[racket-dev] submodules

From: Matthew Flatt (mflatt at cs.utah.edu)
Date: Wed Mar 7 12:14:35 EST 2012

I've added "submodules" to a version of Racket labeled v5.2.900.1
that's here:

 https://github.com/mflatt/submodules

After we've sorted out any controversial parts of the design and after
the documentation is complete, then I'll be ready to merge to the main
Racket repo.


Why Submodules?
---------------

Using submodules, you can abstract (via macros) over a set of modules
that have distinct dynamic extents and/or bytecode load times. You can
also get a private communication channel (via binding) from a module
to its submodules.

Some uses:

 * When you run a module via `racket', if it has a `main' submodule,
   then the `main' module is instantiated --- but not the `main'
   submodules of any other modules used by the starting module.  This
   protocol is implemented for `racket', but not yet for DrRacket.

 * Languages with separate read-time, configure-time, and run-time
   code can be defined in a single module, with the configure-time and
   read-time code in submodules.

 * A testing macro could collect test cases and put them into a
   separate `test' submodule', so that testing code is not run or even
   loaded when the module is used normally.

 * An improved `scribble/srcdoc' can expose documentation through a
   submodule instead of through re-expansion hacks.

 * If you want to export certain of a module's bindings only to when
   explicitly requested (i.e., not when the module is `require'd
   normally), you can export the bindings from a submodule, instead.

When I first started talking about these problems last summer, I
called the solution sketch "facets" or "modulets", but the design
has evolved into "submodules".


Nesting `module'
----------------

Given the term "submodule", the first thing that you're likely to try
will work as expected:

  #lang racket/base

  (module zoo racket/base
    (provide tiger)
    (define tiger "Tony"))

  (require 'zoo)

  tiger

Within `module', a module path of the form `(quote id)' refers to the
submodule `id', if any.

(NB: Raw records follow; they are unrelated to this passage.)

(** * Project resolution of the Ionic CLI (lib/project)

    A shallow embedding of [ProjectDetails], [createProjectFromType],
    [ProjectConfig] and the runner accessors of [Project], with the
    properties of the project-resolution specification stated over it.

    JavaScript values are embedded as a JSON-like tree; [async] functions are
    embedded as computations over an explicit world (what the awaited
    operations may touch) that either return or throw. *)

From Stdlib Require Import List String Ascii Bool ZArith Lia DecimalString.
Import ListNotations.
Set Warnings "-register-all".
Local Open Scope string_scope.
Local Open Scope list_scope.

(** ** JavaScript values *)

Module JS.

(** The values a parsed JSON document or a parsed argument map can hold.
    An object is the list of its own properties in enumeration order, which
    for keys that are not array indices is the order they were written in (a
    parsed object has pairwise distinct keys).  Numbers are restricted to the
    integers that print in plain decimal.  A value holds its own properties;
    what it inherits from the prototypes of the engine is found by
    [get_property], and the functions found there are [VFunction]. *)
Inductive value : Type :=
| VUndefined
| VNull
| VBool (b : bool)
| VNum (n : Z)
| VStr (s : string)
| VArr (l : list value)
| VObj (l : list (string * value))
| VFunction (name : string).

(** ToBoolean. *)
Definition truthy (v : value) : bool :=
  match v with
  | VUndefined | VNull => false
  | VBool b => b
  | VNum n => negb (Z.eqb n 0)
  | VStr s => negb (String.eqb s "")
  | VArr _ | VObj _ | VFunction _ => true
  end.

(** A [T | undefined] result as a value. *)
Definition to_value (o : option value) : value :=
  match o with
  | Some v => v
  | None => VUndefined
  end.

Definition string_of_Z (n : Z) : string := NilZero.string_of_int (Z.to_int n).
Definition string_of_nat (n : nat) : string := NilZero.string_of_uint (Nat.to_uint n).

Fixpoint join (sep : string) (l : list string) : string :=
  match l with
  | [] => ""
  | [s] => s
  | s :: rest => (s ++ sep ++ join sep rest)%string
  end.

(** [String(v)]. *)
Fixpoint js_String (v : value) : string :=
  match v with
  | VUndefined => "undefined"
  | VNull => "null"
  | VBool true => "true"
  | VBool false => "false"
  | VNum n => string_of_Z n
  | VStr s => s
  | VArr l =>
      join "," (map (fun x => match x with
                              | VUndefined | VNull => ""
                              | _ => js_String x
                              end) l)
  | VObj _ => "[object Object]"
  | VFunction f => ("function " ++ f ++ "() { [native code] }")%string
  end.

(** [typeof v === 'string'] *)
Definition is_string (v : value) : bool :=
  match v with
  | VStr _ => true
  | _ => false
  end.

Fixpoint lookup (k : string) (l : list (string * value)) : value :=
  match l with
  | [] => VUndefined
  | (k', v) :: rest => if String.eqb k k' then v else lookup k rest
  end.

Fixpoint index_from (i : nat) (l : list value) : list (string * value) :=
  match l with
  | [] => []
  | v :: rest => (string_of_nat i, v) :: index_from (S i) rest
  end.

Fixpoint chars (s : string) : list value :=
  match s with
  | EmptyString => []
  | String c rest => VStr (String c EmptyString) :: chars rest
  end.

(** [lodash.entries(v)]: the own enumerable string-keyed pairs, in enumeration
    order; indices for arrays and strings, nothing for the other values. *)
Definition entries (v : value) : list (string * value) :=
  match v with
  | VObj l => l
  | VArr l => index_from 0 l
  | VStr s => index_from 0 (chars s)
  | _ => []
  end.

(** The own property [k] of [v], [undefined] when [v] has none.  This is
    [v.k] for the names the module reads ([project], [projects],
    [defaultProject], [type], [root], [enabled]): no prototype has a member
    of these names. *)
Definition get_own (v : value) (k : string) : value :=
  match v with
  | VObj l => lookup k l
  | VArr l =>
      if String.eqb k "length" then VNum (Z.of_nat (List.length l))
      else lookup k (index_from 0 l)
  | VStr s =>
      if String.eqb k "length" then VNum (Z.of_nat (String.length s))
      else lookup k (index_from 0 (chars s))
  | _ => VUndefined
  end.

Definition value_eqb_str (v : value) (s : string) : bool :=
  match v with
  | VStr s' => String.eqb s' s
  | _ => false
  end.

(** [Object.prototype.hasOwnProperty.call(v, k)] *)
Definition has_own (v : value) (k : string) : bool :=
  existsb (fun kv => String.eqb k (fst kv)) (entries v)
  || match v with
     | VArr _ | VStr _ => String.eqb k "length"
     | _ => false
     end.

(** [v[k]] for a computed key, on a base that is neither [undefined] nor
    [null]: the own property when there is one, else the member found along
    the prototype chain.  [prototype_member v k] is that inherited member,
    [undefined] when no prototype of [v] has one. *)
Definition get_property (prototype_member : value -> string -> value)
    (v : value) (k : string) : value :=
  if has_own v k then get_own v k else prototype_member v k.

(** The own properties of [Object.prototype] that are functions. *)
Definition Object_prototype_functions : list string :=
  ["__defineGetter__"; "__defineSetter__"; "hasOwnProperty"; "__lookupGetter__";
   "__lookupSetter__"; "isPrototypeOf"; "propertyIsEnumerable"; "toString";
   "valueOf"; "toLocaleString"].

(** What a plain object inherits under [k]: [constructor] is the function
    [Object]; [__proto__] is [Object.prototype] itself, an object with no
    enumerable property of its own. *)
Definition Object_prototype_member (k : string) : value :=
  if String.eqb k "constructor" then VFunction "Object"
  else if existsb (String.eqb k) Object_prototype_functions then VFunction k
  else if String.eqb k "__proto__" then VObj []
  else VUndefined.

(** The array index a key is: the canonical decimal form of an integer below
    [2^32 - 1]. *)
Definition array_index (k : string) : option N :=
  match NilZero.uint_of_string k with
  | Some u =>
      let n := N.of_uint u in
      if String.eqb (NilZero.string_of_uint (N.to_uint n)) k && N.ltb n 4294967295
      then Some n
      else None
  | None => None
  end.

If there's no such submodule, then `(quote
id)' refers to an interactively declared module, as before.

Submodules can be nested. To access a submodule from outside the
enclosing module, use the `submod' module path form:

  #lang racket/base

  (module zoo racket/base
    (module monkey-house racket/base
      (provide monkey)
      (define monkey "Curious George"))
    (displayln "Ticket, please"))

  (require (submod 'zoo monkey-house))

  monkey

The 'zoo module path above is really a shorthand for `(submod "."
zoo)', where "." means the enclosing module and `zoo' is its
submodule. You could write `(submod "." zoo monkey-house)' in
place of `(submod 'zoo monkey-house)'.

Note that `zoo' and `monkey-house' are not bound as identifiers in the
module above --- just like `module' doesn't add any top-level
bindings. The namespace of modules remains separate from the namespace
of variables and syntax. Along those lines, submodules are not
explicitly exported, because they are implicitly public.

When you run the above program, "Ticket, please" is *not* displayed.
Unless a module `require's a submodule, instantiating the module does
not instantiate the submodule. Similarly, instantiating a submodule
does not imply instantiating its enclosing module.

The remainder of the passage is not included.